Politik
IW schlägt Alarm: Bereits 2030 fehlen der Pflegeversicherung rund 8 Mrd Euro
Der demografische Wandel führt dazu, dass die Ausgaben Kranken- und Pflegeversicherung in den nächsten Jahrzehnten steigen und die Einnahmen sinken werden. Dr. Susanna Kochskämper vom Instituts der deutschen Wirtschaft Köln (IW): "Allein der sozialen Pflegeversicherung werden im Jahr 2030 knapp 8 Mrd Euro fehlen – wenn die Politik jetzt nicht gegensteuert."

In den vergangenen Monaten wurde viel über die finanzielle Tragfähigkeit der gesetzlichen Rente diskutiert.

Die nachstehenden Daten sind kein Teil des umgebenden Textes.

(** * Order router with failover and environment-gated promotion

    A shallow embedding of [app/core/env_manager.py],
    [app/core/order_router.py] and the connector factory
    [app/connectors/connector_factory.py], and the properties of the
    environment manager and of the order router that the specification
    states.

    Conventions of the embedding.
    - Python [float] values are modelled as rationals ([Q]); every
      comparison the code makes on finite floats is then exact.  Not-a-number
      and rounding are outside the model.
    - [datetime.now()] and [time.time()] read one wall clock, counted in
      microseconds ([Z]); a [timedelta] is an exact number of microseconds.
    - Python dictionaries whose iteration order matters ([self.exchanges],
      [self.active_positions]) are association lists in insertion order.
    - Exchange connectors and their constructors, the strategy, the metrics
      registry and the file system are external collaborators.  Their
      answers are given by a record of oracles ([World]) that may depend on
      the whole sequence of earlier external calls (the [trace]).
    - The dictionaries of [config['exchanges']] are shared between the
      router and the connector factory, which writes into them: they live
      in the router's state and are referred to by their index.
    - A Python call either returns or raises; [Exc] keeps the two apart and
      the state monad [M] keeps the state reached when an exception leaves a
      function, as Python does. *)

From Stdlib Require Import String List ZArith QArith Bool Lia.
Import ListNotations.

Local Open Scope string_scope.
Local Open Scope list_scope.
Local Open Scope Z_scope.

(** ** Python helpers *)

(** [a > b] on floats. *)
Definition Qgtb (a b : Q) : bool := negb (Qle_bool a b).

(** Python's [max(a, b)]: the first argument unless the second is greater. *)
Definition py_max (a b : Q) : Q := if Qgtb b a then b else a.

(** [max(0, n)] on integers. *)
Definition py_max0 (n : Z) : Z := if 0 <? n then n else 0.

(** Truthiness of a string. *)
Definition str_truthy (s : string) : bool := negb (String.eqb s "").

(** [str(x)] inside an f-string for a value that may be [None]. *)
Definition py_str (o : option string) : string :=
  match o with Some s => s | None => "None" end.

(** Dictionaries with string keys, in insertion order. *)
Section Dict.
Context {V : Type}.

Fixpoint dict_get (k : string) (d : list (string * V)) : option V :=
  match d with
  | [] => None
  | (k', v) :: rest => if String.eqb k k' then Some v else dict_get k rest
  end.

Definition dict_mem (k : string) (d : list (string * V)) : bool :=
  match dict_get k d with Some _ => true | None => false end.

(** [d[k] = v]: an existing key keeps its place, a new key goes last. *)
Fixpoint dict_set (k : string) (v : V) (d : list (string * V))
  : list (string * V) :=
  match d with
  | [] => [(k, v)]
  | (k', v') :: rest =>
      if String.eqb k k' then (k, v) :: rest
      else (k', v') :: dict_set k v rest
  end.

Dabei traten die anderen Sozialversicherungszweige in den Hintergrund – doch insbesondere in der gesetzlichen Kranken- und der sozialen Pflegeversicherung sind Reformen ebenso dringend geboten.
Das zeigt auch eine Studie des Instituts der deutschen Wirtschaft Köln (IW). Demnach kommt es bei gleichbleibendem Leistungsniveau und den heutigen Beitragssätzen zu einer enormen Finanzierungslücke in beiden Systemen: Bis 2030 könnte diese Lücke allein in der GKV auf knapp 36 Milliarden Euro pro Jahr anwachsen, bis 2040 dann auf gut 51 Milliarden.
In der Pflegeversicherung werden im Jahr 2030 knapp acht Milliarden und 2040 rund 10 Milliarden Euro im Jahr fehlen.
Der Grund dafür sei der demografische Wandel, so Dr. Susanna Kochskämper, IW-Expertin für die soziale Sicherung. Da die Zahl der älteren Menschen stetig zunimmt, steigt die Zahl der Kranken und Pflegebedürftigen. Gleichzeitig sinken die Einnahmen, weil es immer weniger erwerbstätige Beitragszahler gibt.
In der Pflege spiele der medizinisch-technische Fortschritt bisher eine eher untergeordnete Rolle. Pflegeleistungen sind sehr personalintensiv, das Rationalisierungspotenzial ist nicht groß. Allerdings sei davon auszugehen, dass die Preise für Pflegeleistungen stärker steigen als die allgemeinen Güterpreise, gerade weil sie personalintensive Leistungen sind. Würde die Lohnentwicklung im Pflegesektor dauerhaft hinter der allgemeinen Lohnentwicklung zurückbleiben, könnte das Leistungsniveau aufgrund von Personalknappheit nicht gehalten werden.
Soll der Leistungsumfang der beiden Versicherungszweige beibehalten werden und bleiben die Steuerzuschüsse konstant, müssten nach den IW-Berechnungen die Beitragssätze steigen: für die Krankenversicherung von aktuell 14,6 Prozent auf 19,2 Prozent in 2040 und für die Pflegeversicherung von derzeit 2,55 Prozent – beziehungsweise 2,8 Prozent für Versicherte ohne Kinder – auf durchschnittlich 3,2 Prozent in 2040.
Die Arbeitslosenversicherung miteinbezogen, müssten nach derzeitiger Entwicklung langfristig über die Hälfte des Bruttoeinkommens an die Sozialversicherung abgegeben werden – dabei seien Steuern noch nicht berücksichtigt. "Diese Zahlen verdeutlichen den dringenden Handlungsbedarf für die Politik", sagt Susanna Kochskämper. "Die Politik ist daher gefordert, neue Ansätze und Wege für diese beiden Sozialversicherungszweige zu finden, sollen die Beitragssätze langfristig nicht aus dem Ruder laufen. Reformen der Finanzierungsseite, aber insbesondere neue Verfahren zur Gestaltung der Leitungskataloge und neue Organisationsformen für die medizinischen und pflegerischen Leistungserbringer, die eine ressourcenschonendere Versorgung der Patienten und Pflegebedürftigen bei gleichbleibender Qualität versprechen, sind dringend notwendig."